Stored items
BEGIN
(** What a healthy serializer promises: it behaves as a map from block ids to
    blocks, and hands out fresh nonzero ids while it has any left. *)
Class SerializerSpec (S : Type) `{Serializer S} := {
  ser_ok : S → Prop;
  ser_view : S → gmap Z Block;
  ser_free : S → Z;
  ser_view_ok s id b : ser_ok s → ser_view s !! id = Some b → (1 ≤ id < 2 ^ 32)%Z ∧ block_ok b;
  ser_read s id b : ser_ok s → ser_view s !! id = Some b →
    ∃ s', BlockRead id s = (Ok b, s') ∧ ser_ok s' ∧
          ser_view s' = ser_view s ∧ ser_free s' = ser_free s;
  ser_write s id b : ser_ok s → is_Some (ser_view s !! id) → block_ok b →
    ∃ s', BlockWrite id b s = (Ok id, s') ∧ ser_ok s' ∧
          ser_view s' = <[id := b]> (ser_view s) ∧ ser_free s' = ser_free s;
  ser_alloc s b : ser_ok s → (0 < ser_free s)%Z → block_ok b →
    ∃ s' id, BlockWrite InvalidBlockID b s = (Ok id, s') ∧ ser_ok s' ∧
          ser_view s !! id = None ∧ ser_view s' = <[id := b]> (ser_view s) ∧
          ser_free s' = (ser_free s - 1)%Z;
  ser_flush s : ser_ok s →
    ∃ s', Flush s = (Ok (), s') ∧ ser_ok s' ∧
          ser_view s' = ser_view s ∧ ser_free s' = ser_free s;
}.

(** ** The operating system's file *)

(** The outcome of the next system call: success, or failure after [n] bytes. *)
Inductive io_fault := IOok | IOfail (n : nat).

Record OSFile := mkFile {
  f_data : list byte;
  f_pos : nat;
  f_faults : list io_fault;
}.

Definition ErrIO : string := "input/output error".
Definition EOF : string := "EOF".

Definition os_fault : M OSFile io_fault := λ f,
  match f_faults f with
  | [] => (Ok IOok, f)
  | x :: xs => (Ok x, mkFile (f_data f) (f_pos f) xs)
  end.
END
BEGIN
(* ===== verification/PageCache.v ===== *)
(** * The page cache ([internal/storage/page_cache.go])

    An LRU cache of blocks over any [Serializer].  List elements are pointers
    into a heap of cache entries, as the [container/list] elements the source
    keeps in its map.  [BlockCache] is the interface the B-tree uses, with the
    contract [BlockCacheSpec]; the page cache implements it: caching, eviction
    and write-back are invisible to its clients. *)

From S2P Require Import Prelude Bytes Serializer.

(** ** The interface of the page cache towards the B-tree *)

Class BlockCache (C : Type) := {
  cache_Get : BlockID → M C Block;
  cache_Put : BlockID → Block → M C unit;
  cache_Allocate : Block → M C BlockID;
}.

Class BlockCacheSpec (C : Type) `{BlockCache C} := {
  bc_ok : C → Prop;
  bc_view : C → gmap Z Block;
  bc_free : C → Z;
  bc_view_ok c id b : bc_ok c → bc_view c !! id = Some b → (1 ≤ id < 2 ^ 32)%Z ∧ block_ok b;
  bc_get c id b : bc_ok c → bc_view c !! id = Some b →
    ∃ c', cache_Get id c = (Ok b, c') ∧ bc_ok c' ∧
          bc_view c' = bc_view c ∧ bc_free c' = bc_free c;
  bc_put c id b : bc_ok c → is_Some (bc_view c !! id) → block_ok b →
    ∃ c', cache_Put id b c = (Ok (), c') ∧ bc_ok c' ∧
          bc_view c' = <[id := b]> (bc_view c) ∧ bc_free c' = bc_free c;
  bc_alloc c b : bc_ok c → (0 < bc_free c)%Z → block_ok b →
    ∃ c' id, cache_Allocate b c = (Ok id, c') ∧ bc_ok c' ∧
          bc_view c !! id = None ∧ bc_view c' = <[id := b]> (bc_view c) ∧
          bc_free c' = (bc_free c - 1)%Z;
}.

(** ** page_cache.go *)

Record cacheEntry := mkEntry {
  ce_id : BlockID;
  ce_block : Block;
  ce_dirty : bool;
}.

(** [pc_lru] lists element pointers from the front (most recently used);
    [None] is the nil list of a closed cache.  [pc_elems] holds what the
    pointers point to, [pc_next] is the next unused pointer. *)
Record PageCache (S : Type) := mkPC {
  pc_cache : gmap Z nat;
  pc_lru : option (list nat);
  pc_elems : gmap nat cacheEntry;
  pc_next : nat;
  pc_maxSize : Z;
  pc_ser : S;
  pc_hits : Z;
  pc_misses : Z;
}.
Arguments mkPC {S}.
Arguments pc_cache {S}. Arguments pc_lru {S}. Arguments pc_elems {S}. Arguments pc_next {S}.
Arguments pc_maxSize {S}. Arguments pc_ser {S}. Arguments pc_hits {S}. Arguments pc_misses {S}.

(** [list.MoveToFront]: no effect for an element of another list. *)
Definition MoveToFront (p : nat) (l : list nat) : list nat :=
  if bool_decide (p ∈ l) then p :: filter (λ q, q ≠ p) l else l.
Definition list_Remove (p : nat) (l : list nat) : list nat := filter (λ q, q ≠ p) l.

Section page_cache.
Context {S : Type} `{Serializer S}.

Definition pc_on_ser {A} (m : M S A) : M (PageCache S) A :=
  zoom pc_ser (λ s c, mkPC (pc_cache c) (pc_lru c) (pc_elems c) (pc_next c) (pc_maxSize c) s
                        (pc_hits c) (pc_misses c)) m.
END
BEGIN
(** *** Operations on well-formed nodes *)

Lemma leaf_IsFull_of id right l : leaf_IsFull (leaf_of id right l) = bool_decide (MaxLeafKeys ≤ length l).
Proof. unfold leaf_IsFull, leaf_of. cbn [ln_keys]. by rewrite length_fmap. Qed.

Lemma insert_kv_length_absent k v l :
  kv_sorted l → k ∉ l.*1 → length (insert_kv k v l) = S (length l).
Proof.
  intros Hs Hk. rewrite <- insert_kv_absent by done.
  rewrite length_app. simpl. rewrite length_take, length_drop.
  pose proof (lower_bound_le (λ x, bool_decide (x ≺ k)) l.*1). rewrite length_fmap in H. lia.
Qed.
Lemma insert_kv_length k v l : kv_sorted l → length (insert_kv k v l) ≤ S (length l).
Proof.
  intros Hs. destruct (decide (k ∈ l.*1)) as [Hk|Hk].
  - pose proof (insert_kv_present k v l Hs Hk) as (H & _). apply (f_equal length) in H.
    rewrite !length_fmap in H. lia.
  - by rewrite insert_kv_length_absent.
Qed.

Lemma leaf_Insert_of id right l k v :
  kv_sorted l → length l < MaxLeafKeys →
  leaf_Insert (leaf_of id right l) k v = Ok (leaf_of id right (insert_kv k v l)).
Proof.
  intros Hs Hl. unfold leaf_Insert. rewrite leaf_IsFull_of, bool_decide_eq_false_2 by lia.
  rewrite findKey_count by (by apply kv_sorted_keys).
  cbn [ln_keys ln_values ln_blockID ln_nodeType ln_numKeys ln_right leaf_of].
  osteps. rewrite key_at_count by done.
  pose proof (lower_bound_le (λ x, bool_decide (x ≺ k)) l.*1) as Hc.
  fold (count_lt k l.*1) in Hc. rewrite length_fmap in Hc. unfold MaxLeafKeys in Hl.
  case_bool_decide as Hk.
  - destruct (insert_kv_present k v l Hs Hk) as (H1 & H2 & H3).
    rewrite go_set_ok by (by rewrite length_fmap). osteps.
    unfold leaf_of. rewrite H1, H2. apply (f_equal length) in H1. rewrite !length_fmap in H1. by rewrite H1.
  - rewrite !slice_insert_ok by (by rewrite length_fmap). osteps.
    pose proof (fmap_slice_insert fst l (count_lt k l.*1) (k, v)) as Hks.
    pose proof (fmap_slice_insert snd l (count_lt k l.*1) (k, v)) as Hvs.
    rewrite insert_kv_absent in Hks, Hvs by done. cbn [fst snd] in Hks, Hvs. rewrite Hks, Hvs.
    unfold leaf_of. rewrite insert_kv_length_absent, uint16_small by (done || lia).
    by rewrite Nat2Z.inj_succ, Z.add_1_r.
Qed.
END
WORK TO COMPLETE:
Transcribe the records above from the line holding "ce_block : Block;" down to the line holding "(pc_hits c) (pc_misses", inclusive, without adding anything.

TASK ANSWER:
  ce_block : Block;
  ce_dirty : bool;
}.

(** [pc_lru] lists element pointers from the front (most recently used);
    [None] is the nil list of a closed cache.  [pc_elems] holds what the
    pointers point to, [pc_next] is the next unused pointer. *)
Record PageCache (S : Type) := mkPC {
  pc_cache : gmap Z nat;
  pc_lru : option (list nat);
  pc_elems : gmap nat cacheEntry;
  pc_next : nat;
  pc_maxSize : Z;
  pc_ser : S;
  pc_hits : Z;
  pc_misses : Z;
}.
Arguments mkPC {S}.
Arguments pc_cache {S}. Arguments pc_lru {S}. Arguments pc_elems {S}. Arguments pc_next {S}.
Arguments pc_maxSize {S}. Arguments pc_ser {S}. Arguments pc_hits {S}. Arguments pc_misses {S}.

(** [list.MoveToFront]: no effect for an element of another list. *)
Definition MoveToFront (p : nat) (l : list nat) : list nat :=
  if bool_decide (p ∈ l) then p :: filter (λ q, q ≠ p) l else l.
Definition list_Remove (p : nat) (l : list nat) : list nat := filter (λ q, q ≠ p) l.

Section page_cache.
Context {S : Type} `{Serializer S}.

Definition pc_on_ser {A} (m : M S A) : M (PageCache S) A :=
  zoom pc_ser (λ s c, mkPC (pc_cache c) (pc_lru c) (pc_elems c) (pc_next c) (pc_maxSize c) s
                        (pc_hits c) (pc_misses c)) m.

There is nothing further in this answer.